Martin Eduardo, Perez Nicolas
Department of Otolaryngology, Hospital Casa de Salud, Valencia, Spain.
Otol Neurotol. 2003 Sep;24(5):800-6. doi: 10.1097/00129492-200309000-00018.
This study set out to evaluate the hearing changes that occur during intratympanic gentamicin therapy and to correlate them with the long-term effects of the treatment on the control of vertigo and on hearing.
This was a prospective study.
Tertiary medical center.
The 71 patients included in the study had been diagnosed with unilateral Ménière's Disease as defined within the 1995 American Academy of Otolaryngology-Head and Neck Surgery guidelines, and had been refractory to medical treatment for at least 1 year.

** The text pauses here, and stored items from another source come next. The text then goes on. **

Lemma keys_after_quit_ignored_witness :
  playback_loop 0 ([100] ++ 113 :: [100; 100]) clip_loaded (console "") false
  = playback_loop 0 ([100] ++ [113]) clip_loaded (console "") false.
Proof.
  exact (keys_after_quit_ignored 0 [100] [100; 100] 113
           clip_loaded (console "") false eq_refl).
Defined.

Lemma playback_loop_cin_witness :
  cin (snd (fst (playback_loop 0 [100; 32; -1; 97; 101]
                   clip_loaded (console ("7" ++ nl)) false)))
  = cin (console ("7" ++ nl)).
Proof.
  exact (playback_loop_cin 0 [100; 32; -1; 97; 101]
           clip_loaded (console ("7" ++ nl)) false eq_refl).
Defined.

Lemma main_prompt_is_argument_witness :
  fst (main 0 [113] ["player"] (console ("clip.mp4" ++ nl)))
  = fst (main 0 [113] ("player" :: "clip.mp4" :: []) (console "")).
Proof.
  assert (L : (List.length ["player"] < 2)%nat).
  { vm_compute. constructor. }
  exact (main_prompt_is_argument 0 [113] ["player"] [] "player" "clip.mp4" ""
           (console ("clip.mp4" ++ nl)) (console "") L eq_refl eq_refl).
Defined.

Lemma jump_prompt_any_number_witness :
  loop_player (handle_key 0 103 clip_loaded
                 (typed (Int.to_string 7) nl (console "")) false)
  = snd (seekToFrame clip_loaded (7 - 1))
  /\ loop_player (handle_key 0 103 clip_loaded
                    (typed (Int.to_string 11) nl (console "")) false)
     = clip_loaded.
Proof.
  assert (R7 : Int.in_range 7) by (vm_compute; split; discriminate).
  assert (R11 : Int.in_range 11) by (vm_compute; split; discriminate).
  assert (I7 : 1 <= 7 <= totalFrames clip_loaded)
    by (vm_compute; split; discriminate).
  assert (O11 : 11 < 1 \/ totalFrames clip_loaded < 11)
    by (right; reflexivity).
  exact (conj
           (proj1 (proj1 (jump_prompt_any_number clip_loaded (console "")
                            0 103 7 false nl (or_introl eq_refl) R7 eq_refl)
                         I7))
           (proj1 (proj1 (proj2 (jump_prompt_any_number clip_loaded (console "")
                                   0 103 11 false nl (or_introl eq_refl) R11
                                   eq_refl))
                         O11))).
Defined.

Lemma playback_runs_to_last_frame_witness :
  currentFrameNumber
    (fst (fst (startPlayback 0 (32 :: repeat (-1) 11 ++ [113])
                 clip_loaded (console ""))))
  = totalFrames clip_loaded - 1
  /\ snd (startPlayback 0 (32 :: repeat (-1) 11 ++ [113])
            clip_loaded (console "")) = true.
Proof.
  assert (N : (Z.to_nat (totalFrames clip_loaded - 1
                         - currentFrameNumber clip_loaded) <= 11)%nat).
  { vm_compute. repeat constructor. }
  exact (playback_runs_to_last_frame 0 11 clip_loaded (console "")
           eq_refl clip_total_in_range clip_loaded_position eq_refl N).
Defined.

(** [waiting_report] after a failed step back from frame 4 of [gap.mp4]:
    the loop waits at frame number 3 with no image held, so that pass shows
    nothing and prints the status line of frame 4 of 10. *)
Lemma waiting_report_witness :
  exists pre d,
    out (snd (fst (playback_loop 0 [97] gap_at_4 (console "") false)))
    = (pre
       ++ []
       ++ [Cout (Str (cr ++ "Frame: ")); Cout (Num 4); Cout (Str "/");
           Cout (Num 10); Cout (Str " ("); Cout (DblFixed1 40);
           Cout (Str "%)"); Cout Flush]
       ++ [WaitKey d])%list
    /\ (d = 0 \/ d = 33).
Proof.
  exact (waiting_report 0 [97] gap_at_4 (console "") false eq_refl).
Defined.

(** The window can show another frame than the one the status line
    names: in the run above the only image shown is frame 4 under
    "Frame: 5/10", while the loop waits at frame number 3. *)
Example window_can_be_stale :
  currentFrameNumber
    (fst (fst (playback_loop 0 [97] gap_at_4 (console "") false))) = 3
  /\ filter (fun e => match e with ImShow _ _ _ => true | _ => false end)
            (out (snd (fst (playback_loop 0 [97] gap_at_4 (console "") false))))
     = [ImShow "Simple Video Player" (Mem.frame 4) "Frame: 5/10"].
Proof. vm_compute. split; reflexivity. Qed.

(** The overlay and the status line count frames from 1. *)
Example frame_report_at_5 :
  frame_report clip_at_5
  = [ImShow "Simple Video Player" (Mem.frame 5) "Frame: 6/10";
     Cout (Str (cr ++ "Frame: ")); Cout (Num 6); Cout (Str "/");
     Cout (Num 10); Cout (Str " ("); Cout (DblFixed1 60); Cout (Str "%)");
     Cout Flush].
Proof. vm_compute. reflexivity. Qed.

End FurtherRuns.
(** * BSpline.cpp: smoothing cubic B-splines over a banded system

    A shallow embedding of [bspline/lib/BSpline.cpp] (classes [BSplineBase]
    and [BSpline]) and the properties of its specification.

    Conventions of the embedding.
    - [float] is IEEE binary32, given by the Standard Library's executable
      specification [SpecFloat] at precision 24 and exponent bound 128;
      every arithmetic step of the source is one correctly rounded operation
      (round to nearest, ties to even).  Where C++ promotes an operand to
      [double] (a literal such as [0.25] or [1.0], the constant [PI]) the
      operation is carried out at precision 53 and the result rounded back.
    - [int] is [Z]; node counts and indices are assumed to stay inside the
      range of [int], except for the one float-to-int conversion of [addP],
      whose range is checked.
    - A run that hits a failed [assert], [exit(1)], an out-of-range vector
      access or an undefined conversion ends in [Err]; recursion and the
      open-ended search loops take fuel and end in [Err OutOfFuel] when it is
      used up.
    - Members that the source leaves uninitialised are whatever the incoming
      state holds. *)

From Stdlib Require Import ZArith Bool Lia.
From Stdlib Require Import Floats.SpecFloat.
From stdpp Require Import base option list gmap.

Open Scope Z_scope.

(** ** Outcomes of a run *)

Inductive error : Type :=
| AssertFailed   (* assert(...) does not hold *)
| Undefined      (* out-of-range read, undefined float-to-int conversion *)
| Exited         (* exit(1) *)
| OutOfFuel.     (* the model's fuel ran out *)

Inductive result (A : Type) : Type :=
| Ok (a : A)
| Err (e : error).
Arguments Ok {A} a.
Arguments Err {A} e.

Definition rbind {A B} (c : result A) (k : A -> result B) : result B :=
  match c with
  | Ok a => k a
  | Err e => Err e
  end.
(** * AgentGovern-OS: passports, policy bundles, edge enforcement, ledgers

    A shallow embedding of the governance core of the repository:

    - [services/identity-service/passport.py]            (module [Passport])
    - [services/governance-api/policy/distribution.py]   (module [Distribution])
    - [services/governance-api/policy/prophecy.py]       (module [Prophecy])
    - [services/governance-api/routers/sentinel.py]      (module [Sentinel])
    - [services/crewai-engine/ancestor/decision_ledger.py] (module [Ancestor])
    - [services/edge-gateway/identity/*.py], [main.py]   (module [Edge])

    Python values that cross module boundaries as JSON (rule dictionaries,
    claims, hash payloads) are values of [Py.pyval]; Python [float] is the
    kernel's binary64 [float]; [hashlib.sha256] is computed by [Sha256].

    Conventions.  A Python [dict] is an association list in insertion
    order, a [set] of strings a [gset string], a [set] of arbitrary
    hashable values a duplicate-free list.  A method that mutates [self]
    takes the object and returns the new one.  What Python reads from its
    environment ([uuid4], [datetime.now], an HTTP answer, the PyJWT
    library) is an argument of the function that reads it.  A raised
    exception is [None], [inl] or a constructor of the result type.
    A string that is serialized or hashed is a sequence of code points
    below 256, one per character; [json.dumps] escapes all of them outside
    printable ASCII, so the bytes hashed are ASCII.  Message texts are kept
    as the bytes of the source file.  A query with [ORDER BY] is a stable
    insertion sort of the stored rows. *)

From Stdlib Require Import ZArith List String Ascii Bool Lia Floats DecimalString.
From stdpp Require Import base gmap sets strings sorting.
Import ListNotations.

Set Warnings "-register-all,-inexact-float".

#[local] Open Scope Z_scope.
#[local] Open Scope string_scope.
#[local] Open Scope list_scope.

(** String concatenation, written as Python's [+] on [str]. *)
#[local] Infix "+++" := String.append (right associativity, at level 60).

(** ** SHA-256 (FIPS 180-4), as [hashlib.sha256(data).hexdigest()] *)

Module Sha256.

Definition mask32 : Z := 4294967295.
Definition wrap (x : Z) : Z := Z.land x mask32.
Definition plus32 (x y : Z) : Z := wrap (x + y).
Definition rotr (n x : Z) : Z :=
  Z.lor (Z.shiftr x n) (wrap (Z.shiftl x (32 - n))).

Definition choose (e f g : Z) : Z :=
  Z.lxor (Z.land e f) (Z.land (Z.lxor e mask32) g).
Definition majority (a b c : Z) : Z :=
  Z.lxor (Z.lxor (Z.land a b) (Z.land a c)) (Z.land b c).
Definition big_sigma0 (a : Z) : Z :=
  Z.lxor (Z.lxor (rotr 2 a) (rotr 13 a)) (rotr 22 a).
Definition big_sigma1 (e : Z) : Z :=
  Z.lxor (Z.lxor (rotr 6 e) (rotr 11 e)) (rotr 25 e).
Definition small_sigma0 (x : Z) : Z :=
  Z.lxor (Z.lxor (rotr 7 x) (rotr 18 x)) (Z.shiftr x 3).
Definition small_sigma1 (x : Z) : Z :=
  Z.lxor (Z.lxor (rotr 17 x) (rotr 19 x)) (Z.shiftr x 10).

(** Fractional parts of the cube roots of the first 64 primes. *)
Definition round_constants : list Z :=
  [1116352408; 1899447441; 3049323471; 3921009573; 961987163; 1508970993;
   2453635748; 2870763221; 3624381080; 310598401; 607225278; 1426881987;
   1925078388; 2162078206; 2614888103; 3248222580; 3835390401; 4022224774;
   264347078; 604807628; 770255983; 1249150122; 1555081692; 1996064986;
   2554220882; 2821834349; 2952996808; 3210313671; 3336571891; 3584528711;
   113926993; 338241895; 666307205; 773529912; 1294757372; 1396182291;
   1695183700; 1986661051; 2177026350; 2456956037; 2730485921; 2820302411;
   3259730800; 3345764771; 3516065817; 3600352804; 4094571909; 275423344;
   430227734; 506948616; 659060556; 883997877; 958139571; 1322822218;
   1537002063; 1747873779; 1955562222; 2024104815; 2227730452; 2361852424;
   2428436474; 2756734187; 3204031479; 3329325298].

Record regs := Regs { ra : Z; rb : Z; rc : Z; rd : Z;
                      re : Z; rf : Z; rg : Z; rh : Z }.

(** Fractional parts of the square roots of the first 8 primes. *)
Definition initial_regs : regs :=
  Regs 1779033703 3144134277 1013904242 2773480762
       1359893119 2600822924 528734635 1541459225.

Definition word_at (win : list Z) (i : nat) : Z := nth i win 0.

(** One round.  [win] is the sliding window W[t], ..., W[t+15] of the message
    schedule; the round consumes W[t] and appends W[t+16]. *)
Definition round (st : regs * list Z) (k : Z) : regs * list Z :=
  let '(r, win) := st in
  let t1 := plus32 (plus32 (plus32 (plus32 (rh r) (big_sigma1 (re r)))
                                   (choose (re r) (rf r) (rg r))) k)
                   (word_at win 0) in
  let t2 := plus32 (big_sigma0 (ra r)) (majority (ra r) (rb r) (rc r)) in
  let next := plus32 (plus32 (plus32 (small_sigma1 (word_at win 14))
                                     (word_at win 9))
                             (small_sigma0 (word_at win 1)))
                     (word_at win 0) in
  (Regs (plus32 t1 t2) (ra r) (rb r) (rc r) (plus32 (rd r) t1) (re r) (rf r) (rg r),
   tl win ++ [next]).

Definition compress (r : regs) (block : list Z) : regs :=
  let r' := fst (fold_left round round_constants (r, block)) in
  Regs (plus32 (ra r) (ra r')) (plus32 (rb r) (rb r')) (plus32 (rc r) (rc r'))
       (plus32 (rd r) (rd r')) (plus32 (re r) (re r')) (plus32 (rf r) (rf r'))
       (plus32 (rg r) (rg r')) (plus32 (rh r) (rh r')).

(** Big-endian bytes of [x], [n] of them. *)
Fixpoint be_bytes (n : nat) (x : Z) : list Z :=
  match n with
  | O => []
  | S n' => be_bytes n' (Z.shiftr x 8) ++ [Z.land x 255]
  end.

Definition pad (msg : list Z) : list Z :=
  let len := Z.of_nat (length msg) in
  let zeros := Z.to_nat ((55 - len) mod 64) in
  msg ++ [128] ++ repeat 0 zeros ++ be_bytes 8 (8 * len).

Fixpoint words (bytes : list Z) : list Z :=
  match bytes with
  | b0 :: b1 :: b2 :: b3 :: rest =>
      (Z.shiftl b0 24 + Z.shiftl b1 16 + Z.shiftl b2 8 + b3) :: words rest
  | _ => []
  end.

Fixpoint absorb (fuel : nat) (r : regs) (ws : list Z) : regs :=
  match fuel, ws with
  | S fuel', _ :: _ => absorb fuel' (compress r (firstn 16 ws)) (skipn 16 ws)
  | _, _ => r
  end.

Definition digest_words (msg : list Z) : list Z :=
  let ws := words (pad msg) in
  let r := absorb (length ws) initial_regs ws in
  [ra r; rb r; rc r; rd r; re r; rf r; rg r; rh r].

Definition hex_digit (d : Z) : ascii :=
  ascii_of_nat (Z.to_nat (if Z.ltb d 10 then 48 + d else 87 + d)).

Fixpoint hex_of (n : nat) (x : Z) : string :=
  match n with
  | O => EmptyString
  | S n' => hex_of n' (Z.shiftr x 4) +++ String (hex_digit (Z.land x 15)) EmptyString
  end.

Definition bytes_of_string (s : string) : list Z :=
  map (fun c => Z.of_nat (nat_of_ascii c)) (list_ascii_of_string s).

Intratympanic injections of gentamicin at a concentration of 27 mg/ml were performed at weekly intervals until indications of vestibular hypofunction appeared in the treated ear. If there was a recurrence of the episodes of vertigo, an additional course of injections was performed.
The 1995 American Academy of Otolaryngology-Head and Neck Surgery criteria for reporting the treatment outcome for Ménière's Disease were used. During the period of gentamicin instillation, weekly audiograms were obtained. The results of the treatment were expressed in terms of control of vertigo and hearing level.
Vertigo was controlled by gentamicin instillation in 83.1% of the 71 patients. Two years after the treatment, hearing loss as a result of the gentamicin injections was observed in only 11 (15.5%) patients. The recurrence of spells of vertigo after having initially achieved complete control was noted in 17 (23.9%) patients. Hearing loss at the end of the treatment occurred in 32.4% of the patients, but it was transitory so that 3 months after ending the treatment it was 12.7% and after 2 years it was 15.5%. Those patients in whom no change in their level of hearing occurred during the treatment needed another course of injections and presented poorer overall control of vertigo.
Ending weekly intratympanic injections when clinical signs of vestibular deafferentation appear results in the control of vertigo in the majority of patients. The hearing changes detected during the treatment are transitory and are the only clinical sign that predicts the response to gentamicin instillation.
本研究旨在评估鼓室内注射庆大霉素治疗期间发生的听力变化,并将其与该治疗对眩晕控制和听力的长期影响相关联。
这是一项前瞻性研究。
三级医疗中心。
纳入研究的71例患者已根据1995年美国耳鼻咽喉头颈外科学会指南被诊断为单侧梅尼埃病,并且对药物治疗至少1年无效。
每周进行一次鼓室内注射浓度为27mg/ml的庆大霉素,直至治疗耳出现前庭功能减退迹象。如果眩晕发作复发,则进行额外疗程的注射。
采用1995年美国耳鼻咽喉头颈外科学会报告梅尼埃病治疗结果的标准。在庆大霉素滴注期间,每周进行听力图检查。治疗结果以眩晕控制和听力水平表示。
71例患者中,83.1%的患者眩晕通过庆大霉素滴注得到控制。治疗两年后,仅11例(15.5%)患者因庆大霉素注射出现听力损失。最初实现完全控制后,17例(23.9%)患者出现眩晕发作复发。治疗结束时,32.4%的患者出现听力损失,但为暂时性,治疗结束3个月后为12.7%,2年后为15.5%。治疗期间听力水平无变化的患者需要进行另一疗程的注射,且眩晕总体控制较差。
当前庭传入神经阻滞的临床体征出现时停止每周鼓室内注射,可使大多数患者的眩晕得到控制。治疗期间检测到的听力变化是暂时的,并且是预测对庆大霉素滴注反应的唯一临床体征。